Sufrin: We are anticipating an influx of patients in abortion supportive states, right? People traveling from out of state, and so that’s going to strain the system so much that it might be hard for an incarcerated individual to get on the schedule.

Lee: Her concern for incarcerated pregnant people after Roe doesn’t stop there. She’s afraid women will be more likely to face charges for a miscarriage behind bars, accused of aborting babies. And a women raped by someone from a facility’s staff and becomes pregnant, depending on where they live, they could be forced to keep that pregnancy.

Sufrin: If they are in a state where abortion is illegal, even in cases of rape, which some states have already enacted such laws, then they are forced to carry that pregnancy that state violence sanctioned pregnancy without access to abortion. It’s not clear, maybe would that be a situation where a prisoner jail might transport someone to another state? It’s not clear whether they would do that.

Lee: To Dr. Sufrin, the end of Roe is dangerous for anyone who can get pregnant, but especially for people behind bars.

Sufrin: And so, you then have people who are forced to carry unwanted pregnancies, or pregnancies that might pose a threat to their health and wellbeing, or pregnancies where the fetus’ health is affected.

They’re forced to carry these pregnancies in conditions that often have inadequate substandard access to prenatal care where they are forced, if they do give birth, they’re forced to give birth in conditions that really do not live up to the standards of dignity and humanity that we would hope for birthing people.

Winn: For women who are incarcerated, pregnant incarcerated I always say that the price we pay highly exceeds the crime and far exceeds the sentence.

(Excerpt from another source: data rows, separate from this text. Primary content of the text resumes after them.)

(* ===== verification/Alloc.v ===== *)
(** The allocation of blocks and inodes of an ext4 filesystem
    (ext4/src/transaction.rs): the bitmaps and counters of the block groups.

    An operation that fails drops what it prepared, so it is an error without an
    allocation. *)

From Stdlib Require Import ZArith Lia Bool.
From stdpp Require Import base option list numbers.
From S2P Require Import Prelude Ext4 DirEdit.
Local Open Scope machine_scope.

Section Alloc.
Context `{Crc}.

(** * Bitmaps *)

(** [bitmap[index / 8] & (1 << (index % 8)) != 0] *)
Definition bit_at (bitmap : list Z) (index : Z) : R bool := x ← byte_at bitmap (index / 8); Ok (has_flag x (bit (index mod 8))).

(** [bitmap[index / 8] |= 1 << (index % 8)] *)
Definition set_bit (bitmap : list Z) (index : Z) : R (list Z) := x ← byte_at bitmap (index / 8); put bitmap (index / 8) [x .| bit (index mod 8)].

(** [bitmap[index / 8] &= !(1 << (index % 8))] *)
Definition clear_bit (bitmap : list Z) (index : Z) : R (list Z) := x ← byte_at bitmap (index / 8); put bitmap (index / 8) [x .& bnot 8 (bit (index mod 8))].

Fixpoint set_bits (n : nat) (bitmap : list Z) (b : Z) : R (list Z) :=
  match n with
  | O => Ok bitmap
  | S n => index ← usize b; bitmap ← set_bit bitmap index; set_bits n bitmap (b + 1)
  end.

Definition set_bitmap_range (bitmap : list Z) (start len : Z) : R (list Z) :=
  end_ ← checked (start + len);
  if zlen bitmap * 8 <? end_ then corrupt InvalidBlockBitmap else
  set_bits (Z.to_nat len) bitmap start.

(** * The fields of a group descriptor and of the superblock *)

(** Fields of two halves. *)
Definition split16 (d : list Z) (lo hi : Z) : R Z := l ← le16 d lo; h ← le16 d hi; Ok (join 16 l h).
Definition split32 (d : list Z) (lo hi : Z) : R Z := l ← le32 d lo; h ← le32 d hi; Ok (join 32 l h).
Definition put_split16 (d : list Z) (lo hi v : Z) : R (list Z) := d ← put_le16 d lo (u16 v); put_le16 d hi (u16 (v ≫ 16)).
Definition put_split32 (d : list Z) (lo hi v : Z) : R (list Z) := d ← put_le32 d lo (u32 v); put_le32 d hi (u32 (v ≫ 32)).

Definition block_bitmap_number (d : list Z) : R Z := split32 d 0 0x20.
Definition inode_bitmap_number (d : list Z) : R Z := split32 d 4 0x24.
Definition inode_table_number (d : list Z) : R Z := split32 d 8 0x28.
Definition free_blocks (d : list Z) : R Z := split16 d 0x0c 0x2c.
Definition free_inodes (d : list Z) : R Z := split16 d 0x0e 0x2e.

Definition decrement_descriptor_free_blocks_by (d : list Z) (amount : Z) : R (list Z) :=
  free ← free_blocks d;
  if free <? amount then corrupt InvalidFreeBlockCount else
  if U32_MAX <? free - amount then corrupt InvalidFreeBlockCount else
  put_split16 d 0x0c 0x2c (free - amount).

Definition increment_descriptor_free_blocks (d : list Z) (amount group_blocks : Z) : R (list Z) :=
  free ← free_blocks d;
  if U64_MAX <? free + amount then corrupt InvalidFreeBlockCount else
  if (group_blocks <? free + amount) || (U32_MAX <? free + amount) then corrupt InvalidFreeBlockCount else
  put_split16 d 0x0c 0x2c (free + amount).

Definition decrement_descriptor_free_inodes (d : list Z) : R (list Z) :=
  free ← free_inodes d;
  if free <? 1 then corrupt InvalidFreeBlockCount else put_split16 d 0x0e 0x2e (free - 1).

Definition increment_descriptor_free_inodes (d : list Z) (inodes_per_group : Z) : R (list Z) :=
  free ← free_inodes d;
  if (inodes_per_group <? free + 1) || (U32_MAX <? free + 1) then corrupt InvalidFreeBlockCount else
  put_split16 d 0x0e 0x2e (free + 1).

Definition increment_descriptor_used_directories (d : list Z) (inodes_per_group : Z) : R (list Z) :=
  used ← split16 d 0x10 0x30;
  if (inodes_per_group <? used + 1) || (U32_MAX <? used + 1) then corrupt InvalidFreeBlockCount else
  put_split16 d 0x10 0x30 (used + 1).

Definition decrement_descriptor_used_directories (d : list Z) (inodes_per_group : Z) : R (list Z) :=
  used ← split16 d 0x10 0x30;
  if inodes_per_group <? used then corrupt InvalidFreeBlockCount else
  if used <? 1 then corrupt InvalidFreeBlockCount else put_split16 d 0x10 0x30 (used - 1).

Definition update_unused_inode_count (d : list Z) (allocated_index inodes_per_group : Z) : R (list Z) :=
  unused ← split16 d 0x1c 0x3c;
  if (inodes_per_group <? unused) || (inodes_per_group <=? allocated_index) then corrupt InvalidFreeBlockCount else
  let initialized := inodes_per_group - unused in
  if initialized <=? allocated_index then put_split16 d 0x1c 0x3c (inodes_per_group - allocated_index - 1) else Ok d.

Definition decrement_superblock_free_blocks_by (sb : list Z) (amount : Z) : R (list Z) :=
  free ← split32 sb 0x0c 0x158;
  if free <? amount then corrupt InvalidFreeBlockCount else put_split32 sb 0x0c 0x158 (free - amount).

Definition increment_superblock_free_blocks (sb : list Z) (amount blocks_count : Z) : R (list Z) :=
  free ← split32 sb 0x0c 0x158;
  if U64_MAX <? free + amount then corrupt InvalidFreeBlockCount else
  if blocks_count <? free + amount then corrupt InvalidFreeBlockCount else put_split32 sb 0x0c 0x158 (free + amount).

Definition decrement_superblock_free_inodes (sb : list Z) : R (list Z) :=
  free ← le32 sb 0x10;
  if free <? 1 then corrupt InvalidFreeBlockCount else put_le32 sb 0x10 (free - 1).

Lee: Pamela Winn is an activist and founder of RestoreHER, an organization in Georgia that helps women recover from the trauma of incarceration, especially those who experience pregnancy while locked up.

Winn: My hope is for women who are incarcerated is to end prison birth.

Lee: And should they also as part of that have access to safe and healthy abortions?

Winn: Yes, if that’s their choice.

Lee: Pamela understands how crucial that choice is, and how terrible it is to be pregnant while behind bars, because she lived it. In 2009 Pamela was living in Atlanta, Georgia. She was the mother of two teenage boys, and she was working as a registered nurse, specializing in women’s health. She also had her own business for perinatal services, until she says poor business decisions lead to her being arrested for bank fraud.

Winn: I found out that I was pregnant when I got there on intake.

Lee: Pamela was six weeks along. She ended up taking a plea deal and while she was awaiting her sentence she had to be shuttled back and forth between the private facility where she was being held and the courthouse.

Winn: Whenever I would be transported I was shackled. And I remember telling them you do know that I’m pregnant. You’re putting chains around my belly. And they told me that it was part of their contract, they have to shackle everyone they transport.

Lee: And for four hours each trip Pamela would be shackled with double chains wrapped around her stomach. Those chains were connected to wrist cuffs with a small black box. She also had ankle cuffs that connected to a chain between her legs limiting her movement and ability to walk.

Winn: The way the cuffs are designed the more you move the tighter they get. So walking to the van was very painful because the ankle cuffs would be cutting into my ankles. And one day stepping into the van, because of the pain, I missed stepped and I fell.

Falling was like a tree falling. Because, again, I am locked into a fixed position, my hands in front of me, and I could not brace myself for the fall. And when I fell there no one even asked me was I OK or anything. Two officers on each side of me kind of scooped me up off the ground, set me on the van and we went on to court.

Lee: Pamela thought that once she returned from court the guards would send her to see a doctor or that someone would come check on her. But nobody ever did.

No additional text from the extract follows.